The Last Chance – written and directed by Lydia Williams
A short play which centres around a theatre company of five struggling to put on a play, exploring the relationships the members have with each other and what ultimately has driven them to perform, or the things they like to hide when performing. Comedic at times, and incredibly metatheatrical, the play gave the performers the opportunity to showcase their individual talents, such as contemporary dance and singing.

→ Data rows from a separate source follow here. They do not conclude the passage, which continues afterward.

(** C1.  The pair of a toggle is the ObjectId its route string spells and the
    requester.  A toggle on a pair with no Like record inserts one and answers
    201 with [isLiked: true]; on a pair with a record it deletes the record
    found and answers 200 with [isLiked: false].  Three toggles in a row by
    one requester on a fresh pair answer 201/true, 200/false, 201/true, and
    after each of them the pair is liked exactly when the answer says so.  On
    a store with unique identifiers and at most one record for the pair, the
    flag any toggle answers is the presence of the record afterwards, and the
    store stays that way.  The record has no flag: the state is the presence
    of the record. *)
Theorem like_toggle_is_record_presence
        (k : LikeTarget) (target : string) (r1 r2 r3 : Request) (w : World) :
  isValidObjectId target = true ->
  user r2 = user r1 ->
  user r3 = user r1 ->
  (liked k (castObjectId target) (user r1) (db w) = false ->
   serve r1 (likeOp k target) w
   = (inr (respond 201 (DIsLiked true) (likeMessage k true)),
      afterToggle w (likes (db w) ++ [newLike k r1 (castObjectId target)])))
  /\ (liked k (castObjectId target) (user r1) (db w) = true ->
      exists l,
        find (isLikeOf k (castObjectId target) (user r1)) (likes (db w)) = Some l
        /\ serve r1 (likeOp k target) w
           = (inr (respond 200 (DIsLiked false) (likeMessage k false)),
              afterToggle w (removeFirst (hasId (Like._id l))
                                         (likes (db w)))))
  /\ (liked k (castObjectId target) (user r1) (db w) = false ->
      ~ In (freshId r1) (map Like._id (likes (db w))) ->
      map outcome
          (fst (serveAll [serve r1 (likeOp k target);
                          serve r2 (likeOp k target);
                          serve r3 (likeOp k target)] w))
      = [(201, Some (DIsLiked true)); (200, Some (DIsLiked false));
         (201, Some (DIsLiked true))]%Z
      /\ liked k (castObjectId target) (user r1)
               (db (snd (serveAll [serve r1 (likeOp k target)] w))) = true
      /\ liked k (castObjectId target) (user r1)
               (db (snd (serveAll [serve r1 (likeOp k target);
                                   serve r2 (likeOp k target)] w))) = false
      /\ liked k (castObjectId target) (user r1)
               (db (snd (serveAll [serve r1 (likeOp k target);
                                   serve r2 (likeOp k target);
                                   serve r3 (likeOp k target)] w))) = true)
  /\ (likesConsistent k (castObjectId target) (user r1) (db w) ->
      ~ In (freshId r1) (map Like._id (likes (db w))) ->
      forall res w',
        serve r1 (likeOp k target) w = (inr res, w') ->
        Envelope.data (json res) = DIsLiked (liked k (castObjectId target) (user r1) (db w'))
        /\ likesConsistent k (castObjectId target) (user r1) (db w')).
Proof.
  intros Hvalid Hu2 Hu3.
  split; [|split; [|split]].
  - intros Habsent. rewrite toggle_run by assumption.
    now rewrite (find_none_existsb _ _ Habsent).
  - intros Hpresent.
    destruct (find_some_existsb _ _ Hpresent) as (l & Hfind & _).
    exists l. split; [assumption|].
    rewrite toggle_run by assumption. now rewrite Hfind.
  - intros Habsent Hfresh. unfold liked in Habsent.
    pose proof (find_none_existsb _ _ Habsent) as Hnone.
    set (L := likes (db w)) in *.
    set (n1 := newLike k r1 (castObjectId target)).
    assert (H1 : serve r1 (likeOp k target) w
                 = (inr (respond 201 (DIsLiked true) (likeMessage k true)),
                    afterToggle w (L ++ [n1]))).
    { rewrite toggle_run by assumption. fold L. now rewrite Hnone. }
    assert (H2 : serve r2 (likeOp k target) (afterToggle w (L ++ [n1]))
                 = (inr (respond 200 (DIsLiked false) (likeMessage k false)),
                    afterToggle (afterToggle w (L ++ [n1])) L)).
    { rewrite toggle_run by assumption.
      rewrite likes_afterToggle, Hu2.
      rewrite (find_app_last _ L n1 Habsent (newLike_isLikeOf k r1 (castObjectId target))).
      subst n1. rewrite newLike_id.
      rewrite removeFirst_app_last;
        [reflexivity | now apply existsb_hasId_fresh |].
      unfold hasId; cbn. rewrite newLike_id. apply String.eqb_refl. }
    assert (H3 : serve r3 (likeOp k target)
                       (afterToggle (afterToggle w (L ++ [n1])) L)
                 = (inr (respond 201 (DIsLiked true) (likeMessage k true)),
                    afterToggle (afterToggle (afterToggle w (L ++ [n1])) L)
                                (L ++ [newLike k r3 (castObjectId target)]))).
    { rewrite toggle_run by assumption.
      rewrite likes_afterToggle, Hu3. now rewrite Hnone. }
    cbn [serveAll]. rewrite H1, H2, H3. cbn [fst snd map outcome].
    assert (Hn3 : isLikeOf k (castObjectId target) (user r1)
                           (newLike k r3 (castObjectId target)) = true)
      by (rewrite <- Hu3; apply newLike_isLikeOf).
    unfold liked in *. rewrite !likes_afterToggle.
    rewrite !existsb_app. cbn [existsb]. fold L.
    subst n1. rewrite newLike_isLikeOf, Hn3, Habsent.
    repeat split; reflexivity.
  - intros [Hnodup Hone] Hfresh res w' Hrun.
    rewrite toggle_run in Hrun by assumption.
    destruct (find (isLikeOf k (castObjectId target) (user r1)) (likes (db w)))
      as [l|] eqn:Hfind.
    + injection Hrun as <- <-. cbn [json respond Envelope.data Envelope.new].
      unfold liked, likesConsistent. rewrite likes_afterToggle.
      rewrite (found_like_removed _ _ _ Hnodup Hone Hfind).
      split; [reflexivity|]. split.
      * now apply NoDup_map_removeFirst.
      * etransitivity; [apply filter_removeFirst_length | exact Hone].
    + injection Hrun as <- <-. cbn [json respond Envelope.data Envelope.new].
      unfold liked, likesConsistent. rewrite likes_afterToggle.
      rewrite existsb_app. cbn [existsb].
      rewrite newLike_isLikeOf, orb_true_r.
      split; [reflexivity|]. split.
      * rewrite map_app. cbn [map]. rewrite newLike_id.
        now apply NoDup_snoc.
      * rewrite filter_app. cbn [filter]. rewrite newLike_isLikeOf.
        rewrite (existsb_filter_nil _ _ (existsb_find_none _ _ Hfind)).
        cbn. lia.
Qed.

What a Dump! – directed by Roya Eslami
A devised performance based upon Who’s Afraid of Virginia Woolf, this performance absolutely blew me away. It was the longest production of the festival at an hour and a half, and also the most naturalistic, a stray from the QM theatre norms. However, it was the exquisite acting of the two couples, who were square dancing in their relationships with each other, which caught me. I was captivated by their story and the personal issues of the two couples which were carefully teased out throughout the show, and the American accents, according to my American friend sat next to me, were “on point”. The performance needed no projections or gimmicks, or any touch of the experimental. It was magical as it was, and every audience member was silent and entranced by the events of four people, in one room, over the course of a few hours.